Given Senator Al Franken’s retirement from the Senate, there will be a new election to either replace or reelect his temporary replacement, Tina Smith, and former Minnesota representative Michele Bachman earlier this week suggested that she might run for the Senate seat.

When she announced her potential interest, though, she explained that she would first need to pray to God to learn if God supported her decision to run for the Senate. However, it does not appear that God supports the idea of Michele Bachmann returning to Congress, this time in the upper legislative body.

“I did a lot of soul searching when I heard Al Franken was stepping down, and I spent many hours praying,” explained Bachmann. “I don’t do anything—not even tie my own shoes—without asking for God’s guidance and approval, and I believe that after several days’ worth of prayer, God has made His opinion very clear.”

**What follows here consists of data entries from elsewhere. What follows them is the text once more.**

(** * gobrew: the version directory state machine

    A shallow embedding of [gobrew.go] (package [gobrew]) together with the
    parts of the Go standard library and of the operating system it calls
    into: [path/filepath] ([Join], [Clean], [EvalSymlinks]), [strings]
    ([ReplaceAll]), [os] ([Stat], [MkdirAll], [RemoveAll]) and the [ln]
    command.  The file system is a finite map from absolute locations to
    nodes; [log.Fatal] ends the process and is modelled as an early exit. *)

From Stdlib Require Import Ascii String.
From stdpp Require Import base option list strings gmap fin_maps sorting.

(** ** Strings and lexical paths *)

Module GoPath.

(** [os.PathSeparator] on the Unix targets gobrew is built for. *)
Definition sep : ascii := "/"%char.

(** [strings.Split(s, "/")]. *)
Fixpoint Split (s : string) : list string :=
  match s with
  | EmptyString => [""]
  | String c s' =>
      if Ascii.eqb c sep then "" :: Split s'
      else match Split s' with
           | x :: xs => String c x :: xs
           | [] => [String c ""]
           end
  end.

(** [strings.Join(l, "/")]. *)
Definition Joins (l : list string) : string := String.concat "/" l.

(** [filepath.IsAbs]. *)
Definition IsAbs (s : string) : bool :=
  match s with
  | String c _ => Ascii.eqb c sep
  | EmptyString => false
  end.

(** One element of the path seen by [filepath.Clean]; [st] is the stack of
    elements kept so far, innermost first.  Empty elements and [.] are
    dropped, [..] removes the element before it, stays if there is none to
    remove in a relative path, and is dropped at the root. *)
Definition clean_step (rooted : bool) (st : list string) (c : string)
  : list string :=
  if String.eqb c "" then st
  else if String.eqb c "." then st
  else if String.eqb c ".." then
    match st with
    | t :: st' => if String.eqb t ".." then c :: st else st'
    | [] => if rooted then [] else [c]
    end
  else c :: st.

Definition clean_stack (rooted : bool) (cs : list string) : list string :=
  rev (fold_left (clean_step rooted) cs []).

Definition render (rooted : bool) (st : list string) : string :=
  if rooted then "/" +:+ Joins st
  else match st with
       | [] => "."
       | _ => Joins st
       end.

(** [filepath.Clean]. *)
Definition Clean (s : string) : string :=
  render (IsAbs s) (clean_stack (IsAbs s) (Split s)).

(** [filepath.Join]: the elements from the first non-empty one on are
    joined with the separator and cleaned; all empty gives the empty
    string. *)
Fixpoint Join (elem : list string) : string :=
  match elem with
  | [] => ""
  | e :: rest => if String.eqb e "" then Join rest else Clean (Joins elem)
  end.

(** [strings.ReplaceAll(s, old, new)] for a non-empty [old]: scan from the
    left, and at each match emit [new] and skip the matched bytes. *)
Fixpoint replace_from (old new : string) (skip : nat) (s : string) : string :=
  match s with
  | EmptyString => ""
  | String c s' =>
      match skip with
      | S k => replace_from old new k s'
      | O =>
          if String.prefix old s
          then new +:+ replace_from old new (String.length old - 1) s'
          else String c (replace_from old new 0 s')
      end
  end.

(** With an empty [old] Go inserts [new] before every rune and at the end;
    the model does so before every byte. *)
Fixpoint intersperse (new s : string) : string :=
  match s with
  | EmptyString => new
  | String c s' => new +:+ String c (intersperse new s')
  end.

Definition ReplaceAll (s old new : string) : string :=
  match old with
  | EmptyString => intersperse new s
  | _ => replace_from old new 0 s
  end.

(** [endsWithDot] of [os/removeall_at.go]. *)
Definition endsWithDot (path : string) : bool :=
  if String.eqb path "." then true
  else match rev (Split path) with
       | c :: _ :: _ => String.eqb c "."
       | _ => false
       end.

(** No separator inside: the string can be one element of a path. *)
Fixpoint nosep (s : string) : bool :=
  match s with
  | EmptyString => true
  | String c s' => negb (Ascii.eqb c sep) && nosep s'
  end.

(** An ordinary element: not empty, not a dot segment, no separator. *)
Definition plain (c : string) : bool :=
  nosep c && negb (String.eqb c "") && negb (String.eqb c ".")
  && negb (String.eqb c "..").

(** The shape of the stack [clean_step] builds, innermost element first:
    ordinary elements, and below them, in a relative path only, the [..]
    elements that could not be resolved. *)
Fixpoint clean_shape (rooted : bool) (st : list string) : Prop :=
  match st with
  | [] => True
  | c :: st' =>
      (plain c ∧ clean_shape rooted st')
      ∨ (rooted = false ∧ Forall (eq "..") st)
  end.

(** The absolute path that names a location, and the location a path
    names lexically. *)
Definition path_of (l : list string) : string := render true l.
Definition loc_of (path : string) : list string :=
  clean_stack true (Split path).

(** A location extended lexically by further path elements. *)
Definition extend (l more : list string) : list string :=
  rev (fold_left (clean_step true) more (rev l)).

(** The path of a location, one separator and element at a time. *)
Fixpoint segs (l : list string) : string :=
  match l with
  | [] => ""
  | c :: l' => String sep (c +:+ segs l')
  end.

(** [strings.Contains(s, sub)]. *)
Fixpoint Contains (s sub : string) : bool :=
  String.prefix sub s ||
  match s with
  | EmptyString => false
  | String _ s' => Contains s' sub
  end.

(** The line feed, which [.] of a Go regular expression does not match. *)
Definition newline : ascii := "010"%char.

(** The rest of the line a string starts with. *)
Fixpoint line_rest (s : string) : string :=
  match s with
  | EmptyString => ""
  | String c s' => if Ascii.eqb c newline then "" else String c (line_rest s')
  end.

(** [regexp.Compile(lit + ".*")] followed by [FindAllString(s, -1)], for a
    literal [lit] that is not empty and holds no line feed: scanning from
    the left, a match starts where [lit] occurs and takes the rest of the
    line; the scan goes on behind the match. *)
Fixpoint find_from (lit : string) (skip : nat) (s : string) : list string :=
  match s with
  | EmptyString => []
  | String c s' =>
      match skip with
      | S k => find_from lit k s'
      | O =>
          if String.prefix lit s
          then line_rest s :: find_from lit (String.length (line_rest s) - 1) s'
          else find_from lit 0 s'
      end
  end.

Definition FindAllString_lit_rest (lit s : string) : list string :=
  find_from lit 0 s.

(** A character that does not occur in a string. *)
Fixpoint lacks (a : ascii) (s : string) : bool :=
  match s with
  | EmptyString => true
  | String c s' => negb (Ascii.eqb c a) && lacks a s'
  end.

End GoPath.

Import GoPath.

(** ** The file system *)

Module FS.

(** A node of the tree.  File contents play no role in gobrew's decisions
    and are left out. *)
Inductive node :=
  | Dir
  | File
  | Link (target : string).

#[global] Instance node_eq_dec : EqDecision node.
Proof. solve_decision. Defined.

(** A location names a node by the directory entries leading to it from the
    root; the root itself is [[]] and always a directory. *)
Abbreviation loc := (list string).
Abbreviation files := (gmap (list string) node).

Definition node_at (fs : files) (l : loc) : option node :=
  match l with
  | [] => Some Dir
  | _ => fs !! l
  end.

Definition is_dir (fs : files) (l : loc) : bool :=
  match node_at fs l with
  | Some Dir => true
  | _ => false
  end.

(** The path printed so far by [filepath.EvalSymlinks] for a relative
    argument ([dest] in [walkSymlinks]), innermost element first; [None]
    once the result is absolute. *)
Abbreviation relpath := (option (list string)).

Definition rel_push (c : string) (r : relpath) : relpath :=
  cons c <$> r.

Definition rel_up (r : relpath) : relpath :=
  match r with
  | Some (t :: st) => if String.eqb t ".." then Some (".." :: t :: st) else Some st
  | Some [] => Some [".."]
  | None => None
  end.

Section resolution.
Context (fs : files) (cwd : loc).

(** Where a link's target starts: at the root when absolute, else in the
    directory holding the link. *)
Definition link_start (t : string) (cur : loc) (r : relpath)
  : loc * relpath :=
  if IsAbs t then ([], None) else (cur, r).

(** Path resolution, one element at a time.  [cur] is the directory
    reached so far, free of links; an element is looked up only in a
    directory.  The last element is followed when it is a link only if
    [follow] is set.  [expand] continues at a link. *)
Fixpoint walk_with (follow : bool)
    (expand : loc -> relpath -> string -> list string -> option (loc * relpath))
    (cur : loc) (r : relpath) (todo : list string)
  : option (loc * relpath) :=
  match todo with
  | [] => Some (cur, r)
  | c :: rest =>
      if negb (is_dir fs cur) then None
      else if String.eqb c "" then walk_with follow expand cur r rest
      else if String.eqb c "." then walk_with follow expand cur r rest
      else if String.eqb c ".." then
        walk_with follow expand (removelast cur) (rel_up r) rest
      else
        match fs !! (cur ++ [c]) with
        | None => None
        | Some (Link t) =>
            match rest with
            | [] => if follow then expand cur r t rest
                    else Some (cur ++ [c], rel_push c r)
            | _ => expand cur r t rest
            end
        | Some _ => walk_with follow expand (cur ++ [c]) (rel_push c r) rest
        end
  end.

(** [n] bounds the number of links followed (ELOOP). *)
Fixpoint walk (follow : bool) (n : nat) (cur : loc) (r : relpath)
    (todo : list string) {struct n} : option (loc * relpath) :=
  walk_with follow
    (fun cur r t rest =>
       match n with
       | O => None
       | S n' =>
           let '(cur', r') := link_start t cur r in
           walk follow n' cur' r' (Split t ++ rest)
       end)
    cur r todo.

(** What [walk] does at a link with target [t] met in directory [cur]. *)
Definition follow_link (follow : bool) (n : nat) (cur : loc) (r : relpath)
    (t : string) (rest : list string) : option (loc * relpath) :=
  match n with
  | O => None
  | S n' =>
      let '(cur', r') := link_start t cur r in
      walk follow n' cur' r' (Split t ++ rest)
  end.

Definition start (path : string) : loc * relpath :=
  if IsAbs path then ([], None) else (cwd, Some []).

Definition resolve (follow : bool) (n : nat) (path : string)
  : option (loc * relpath) :=
  let '(cur, r) := start path in walk follow n cur r (Split path).

End resolution.

#[global] Arguments walk : simpl never.
#[global] Arguments follow_link : simpl never.

(** The system calls and commands gobrew issues.  Permissions are not
    modelled: a call fails only for the shape of the tree (a missing or
    non-directory element, a link loop, an entry already there). *)
Section syscalls.
Context (cwd : loc) (maxlinks : nat).

Definition lookup_path (follow : bool) (fs : files) (path : string)
  : option loc :=
  if String.eqb path "" then None
  else fst <$> resolve fs cwd follow maxlinks path.

(** [os.Lstat] and [os.Stat], reduced to where the path leads. *)
Definition Lstat : files -> string -> option loc := lookup_path false.
Definition Stat : files -> string -> option loc := lookup_path true.

(** [filepath.EvalSymlinks]: [walkSymlinks] follows at most 255 links
    and prints the result absolute, or relative to the working directory
    when the argument was relative and no absolute link was met. *)
Definition EvalSymlinks (fs : files) (path : string) : option string :=
  match resolve fs cwd true 255 path with
  | Some (l, None) => Some (render true l)
  | Some (_, Some st) => Some (render false (rev st))
  | None => None
  end.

Bachmann was reluctant to explain God’s answer to her prayers in a phone conversation with The Halfway Post, but after our reporter pressed her for more information, she finally gave in.

“Well, actually, I was getting pretty clear signs from the very beginning of my prayer session, though I didn’t want to believe that God disapproved of me running. When I first asked the Lord if I should run for that Senate, all the lights in my house started flickering and then the light bulbs in my kitchen chandelier shattered. After cleaning up that mess, I went back to praying and then my cat Mr. Snuggles came into the room and had the most explosive diarrhea I’ve ever seen in a human, let alone a tiny cat. Then Mr. Snuggles vomited everywhere, and my little cat didn’t even eat the throw up and clean up his own mess like he usually does. It was everywhere, but Mr. Snuggles went right back to normal after he threw up all over my living room rug, so thank the Lord for his infinite mercy that he did not make my kitty suffer. So that vomity, poopy mess took a little bit to clean up, and then I went back to praying, and right after I thought I was finally starting to get a positive message from my Heavenly Father, I witnessed a black man walk up to my front door. I was about to call the cops, but I noticed he was wearing a nice sweater vest so I figured maybe he was one of the good ones, and I opened the door and he introduced himself to me as my new neighbor. A black neighbor! It was literally a nightmare come to life! Just when I thought it couldn’t get any worse, his husband came over too to meet me, too. Gay, interracial neighbors! I nearly had a heart attack. I thought my subdivision explicitly banned this kind of stuff. I immediately knew the Lord was making it painfully, abundantly clear I should go nowhere near Congress. Luckily my husband came home and he made a diversion for me by going over to their house for a few hours so I that was able to escape upstairs and give myself two consecutive baths to keep the gay germs from spreading on my Godly skin and possibly giving me adverse side effects. My husband, bless his heart came back two hours later walking with a spring in his step and humming the theme song to “Let It Go,” his favorite movie. Maybe he converted them back to being straight. So I’ve decided I’m not going to be running for that Senate seat. I just wish God would hurry up and make those neighbors move away, I mean I’m following God’s will and not running for the Senate. I don’t understand why the Lord is still punishing me.”

Thanks for the phone call, Mrs. Bachmann.